Exercise aim -
Take the entries that follow and return exactly the lines from the one holding "(** A call that is not a control request, whatever" through the one holding "(forall w, fst (host_step c w) = r) -> (forall", both included. Nothing else is needed.

Data for this exercise -
════

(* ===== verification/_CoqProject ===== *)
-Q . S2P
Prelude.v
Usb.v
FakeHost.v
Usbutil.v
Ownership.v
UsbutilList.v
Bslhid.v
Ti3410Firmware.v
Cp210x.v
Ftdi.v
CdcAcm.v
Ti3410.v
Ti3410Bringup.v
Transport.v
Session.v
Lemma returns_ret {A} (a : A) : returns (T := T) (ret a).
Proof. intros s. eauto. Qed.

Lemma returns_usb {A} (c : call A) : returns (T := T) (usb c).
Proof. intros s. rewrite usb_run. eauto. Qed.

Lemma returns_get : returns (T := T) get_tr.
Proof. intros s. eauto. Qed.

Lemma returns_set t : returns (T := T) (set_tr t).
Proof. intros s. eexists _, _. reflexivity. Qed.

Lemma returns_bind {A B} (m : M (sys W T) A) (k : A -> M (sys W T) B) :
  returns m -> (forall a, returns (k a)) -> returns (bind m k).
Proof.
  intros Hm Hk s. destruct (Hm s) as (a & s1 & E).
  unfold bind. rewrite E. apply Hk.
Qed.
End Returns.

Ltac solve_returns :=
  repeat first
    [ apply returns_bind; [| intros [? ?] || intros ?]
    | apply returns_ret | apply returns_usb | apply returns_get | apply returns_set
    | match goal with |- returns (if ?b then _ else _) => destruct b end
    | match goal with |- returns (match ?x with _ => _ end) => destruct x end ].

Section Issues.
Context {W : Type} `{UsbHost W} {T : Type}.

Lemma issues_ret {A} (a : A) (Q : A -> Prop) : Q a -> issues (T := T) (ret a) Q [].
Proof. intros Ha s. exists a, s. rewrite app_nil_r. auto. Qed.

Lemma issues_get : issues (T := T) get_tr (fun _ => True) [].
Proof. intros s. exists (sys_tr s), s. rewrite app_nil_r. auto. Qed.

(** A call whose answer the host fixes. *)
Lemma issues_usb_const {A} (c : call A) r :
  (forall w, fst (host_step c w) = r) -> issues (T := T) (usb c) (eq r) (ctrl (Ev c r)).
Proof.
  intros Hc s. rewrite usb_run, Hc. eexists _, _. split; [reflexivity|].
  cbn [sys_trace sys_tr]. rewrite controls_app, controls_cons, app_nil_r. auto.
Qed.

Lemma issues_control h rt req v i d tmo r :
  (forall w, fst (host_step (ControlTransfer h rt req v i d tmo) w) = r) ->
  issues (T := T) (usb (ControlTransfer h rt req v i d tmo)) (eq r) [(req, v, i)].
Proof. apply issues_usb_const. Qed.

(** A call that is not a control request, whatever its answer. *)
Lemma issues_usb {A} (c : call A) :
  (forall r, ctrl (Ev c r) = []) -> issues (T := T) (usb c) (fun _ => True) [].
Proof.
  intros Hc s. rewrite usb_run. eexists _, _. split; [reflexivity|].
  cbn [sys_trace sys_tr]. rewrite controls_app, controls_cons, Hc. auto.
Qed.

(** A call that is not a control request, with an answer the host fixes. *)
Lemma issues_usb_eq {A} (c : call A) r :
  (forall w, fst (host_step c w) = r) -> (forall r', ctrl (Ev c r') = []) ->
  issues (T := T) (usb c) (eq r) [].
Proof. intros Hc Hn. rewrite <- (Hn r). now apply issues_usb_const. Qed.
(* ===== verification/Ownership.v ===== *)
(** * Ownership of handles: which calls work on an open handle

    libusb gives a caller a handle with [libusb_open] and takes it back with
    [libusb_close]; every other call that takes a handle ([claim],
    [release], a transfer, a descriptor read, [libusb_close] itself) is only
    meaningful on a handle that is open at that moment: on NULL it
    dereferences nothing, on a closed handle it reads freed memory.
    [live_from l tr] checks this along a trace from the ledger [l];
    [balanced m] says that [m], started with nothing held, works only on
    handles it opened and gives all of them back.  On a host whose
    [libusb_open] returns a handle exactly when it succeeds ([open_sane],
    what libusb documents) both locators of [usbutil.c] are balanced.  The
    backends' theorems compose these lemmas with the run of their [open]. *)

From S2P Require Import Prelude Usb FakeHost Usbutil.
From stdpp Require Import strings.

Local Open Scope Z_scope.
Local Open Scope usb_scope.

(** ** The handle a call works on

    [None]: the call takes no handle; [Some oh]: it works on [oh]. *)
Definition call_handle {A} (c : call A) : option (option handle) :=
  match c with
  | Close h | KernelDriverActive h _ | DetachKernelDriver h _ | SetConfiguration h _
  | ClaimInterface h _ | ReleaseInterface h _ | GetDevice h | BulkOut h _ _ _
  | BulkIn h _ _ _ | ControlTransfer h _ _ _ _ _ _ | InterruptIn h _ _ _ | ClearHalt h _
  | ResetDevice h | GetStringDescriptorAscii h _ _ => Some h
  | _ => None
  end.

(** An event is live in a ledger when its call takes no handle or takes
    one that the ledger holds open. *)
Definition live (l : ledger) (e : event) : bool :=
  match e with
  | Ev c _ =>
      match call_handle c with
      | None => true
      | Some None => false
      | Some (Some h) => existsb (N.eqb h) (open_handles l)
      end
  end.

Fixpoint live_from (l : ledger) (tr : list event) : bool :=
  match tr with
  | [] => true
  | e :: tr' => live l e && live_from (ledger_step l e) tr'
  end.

════

Output for this exercise -
(** A call that is not a control request, whatever its answer. *)
Lemma issues_usb {A} (c : call A) :
  (forall r, ctrl (Ev c r) = []) -> issues (T := T) (usb c) (fun _ => True) [].
Proof.
  intros Hc s. rewrite usb_run. eexists _, _. split; [reflexivity|].
  cbn [sys_trace sys_tr]. rewrite controls_app, controls_cons, Hc. auto.
Qed.

(** A call that is not a control request, with an answer the host fixes. *)
Lemma issues_usb_eq {A} (c : call A) r :
  (forall w, fst (host_step c w) = r) -> (forall r', ctrl (Ev c r') = []) ->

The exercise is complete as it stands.